**EXERCISE AIM:** Return exactly the lines of the records below, starting at the line that contains "Definition duration_unit (suffix" and ending at the line that contains "None => Some None", with both of those lines kept.
(AVAILABLE DATA Opens)
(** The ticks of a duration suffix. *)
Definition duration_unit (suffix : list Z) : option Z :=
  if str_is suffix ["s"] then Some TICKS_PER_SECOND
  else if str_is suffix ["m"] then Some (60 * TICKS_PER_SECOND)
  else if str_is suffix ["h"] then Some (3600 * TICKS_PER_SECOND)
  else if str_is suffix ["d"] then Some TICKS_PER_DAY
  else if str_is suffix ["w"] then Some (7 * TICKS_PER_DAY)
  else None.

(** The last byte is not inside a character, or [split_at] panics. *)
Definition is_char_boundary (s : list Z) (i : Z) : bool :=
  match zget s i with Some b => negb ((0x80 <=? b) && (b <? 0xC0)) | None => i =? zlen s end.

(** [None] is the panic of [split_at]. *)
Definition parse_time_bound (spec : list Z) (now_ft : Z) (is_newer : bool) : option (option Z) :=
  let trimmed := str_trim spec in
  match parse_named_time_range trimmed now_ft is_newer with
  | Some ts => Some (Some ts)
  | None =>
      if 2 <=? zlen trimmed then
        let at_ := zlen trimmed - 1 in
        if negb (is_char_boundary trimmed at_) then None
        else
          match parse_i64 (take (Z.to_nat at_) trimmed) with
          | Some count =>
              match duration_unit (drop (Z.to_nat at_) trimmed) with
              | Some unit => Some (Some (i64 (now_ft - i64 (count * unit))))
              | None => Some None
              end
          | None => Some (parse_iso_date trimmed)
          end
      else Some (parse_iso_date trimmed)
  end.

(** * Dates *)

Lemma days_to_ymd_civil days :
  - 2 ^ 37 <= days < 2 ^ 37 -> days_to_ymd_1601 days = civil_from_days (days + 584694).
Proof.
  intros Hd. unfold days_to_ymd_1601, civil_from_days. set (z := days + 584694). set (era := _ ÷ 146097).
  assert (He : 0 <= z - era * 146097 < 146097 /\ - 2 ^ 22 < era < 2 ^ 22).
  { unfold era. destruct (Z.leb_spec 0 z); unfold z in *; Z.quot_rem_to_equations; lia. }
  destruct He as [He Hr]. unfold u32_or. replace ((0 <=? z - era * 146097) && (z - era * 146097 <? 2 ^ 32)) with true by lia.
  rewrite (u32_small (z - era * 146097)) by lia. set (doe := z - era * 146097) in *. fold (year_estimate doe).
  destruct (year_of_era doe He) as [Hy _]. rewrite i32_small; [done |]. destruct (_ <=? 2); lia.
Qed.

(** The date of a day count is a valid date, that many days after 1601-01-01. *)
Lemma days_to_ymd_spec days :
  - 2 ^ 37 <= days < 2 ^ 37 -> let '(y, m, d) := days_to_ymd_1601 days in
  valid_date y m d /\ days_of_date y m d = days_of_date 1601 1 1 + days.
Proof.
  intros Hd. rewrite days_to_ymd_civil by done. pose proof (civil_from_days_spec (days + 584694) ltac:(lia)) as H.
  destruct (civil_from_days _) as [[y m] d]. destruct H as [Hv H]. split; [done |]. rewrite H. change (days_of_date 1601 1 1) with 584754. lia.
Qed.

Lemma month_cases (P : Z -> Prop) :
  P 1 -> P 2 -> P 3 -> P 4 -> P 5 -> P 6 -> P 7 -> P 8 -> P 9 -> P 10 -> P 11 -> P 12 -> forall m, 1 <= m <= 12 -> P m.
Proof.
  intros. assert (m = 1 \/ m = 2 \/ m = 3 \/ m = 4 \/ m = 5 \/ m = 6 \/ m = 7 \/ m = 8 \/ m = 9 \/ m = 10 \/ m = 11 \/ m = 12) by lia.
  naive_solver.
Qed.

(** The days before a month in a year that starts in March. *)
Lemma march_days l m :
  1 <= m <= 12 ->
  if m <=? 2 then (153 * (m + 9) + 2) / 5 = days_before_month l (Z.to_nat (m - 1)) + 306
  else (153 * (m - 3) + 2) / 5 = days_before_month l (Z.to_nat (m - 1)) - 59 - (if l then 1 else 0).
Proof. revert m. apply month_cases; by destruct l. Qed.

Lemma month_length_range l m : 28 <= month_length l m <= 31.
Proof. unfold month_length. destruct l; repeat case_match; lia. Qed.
(AVAILABLE DATA Closes)
**EXERCISE SOLUTION:**
Definition duration_unit (suffix : list Z) : option Z :=
  if str_is suffix ["s"] then Some TICKS_PER_SECOND
  else if str_is suffix ["m"] then Some (60 * TICKS_PER_SECOND)
  else if str_is suffix ["h"] then Some (3600 * TICKS_PER_SECOND)
  else if str_is suffix ["d"] then Some TICKS_PER_DAY
  else if str_is suffix ["w"] then Some (7 * TICKS_PER_DAY)
  else None.

(** The last byte is not inside a character, or [split_at] panics. *)
Definition is_char_boundary (s : list Z) (i : Z) : bool :=
  match zget s i with Some b => negb ((0x80 <=? b) && (b <? 0xC0)) | None => i =? zlen s end.

(** [None] is the panic of [split_at]. *)
Definition parse_time_bound (spec : list Z) (now_ft : Z) (is_newer : bool) : option (option Z) :=
  let trimmed := str_trim spec in
  match parse_named_time_range trimmed now_ft is_newer with
  | Some ts => Some (Some ts)
  | None =>
      if 2 <=? zlen trimmed then
        let at_ := zlen trimmed - 1 in
        if negb (is_char_boundary trimmed at_) then None
        else
          match parse_i64 (take (Z.to_nat at_) trimmed) with
          | Some count =>
              match duration_unit (drop (Z.to_nat at_) trimmed) with
              | Some unit => Some (Some (i64 (now_ft - i64 (count * unit))))
              | None => Some None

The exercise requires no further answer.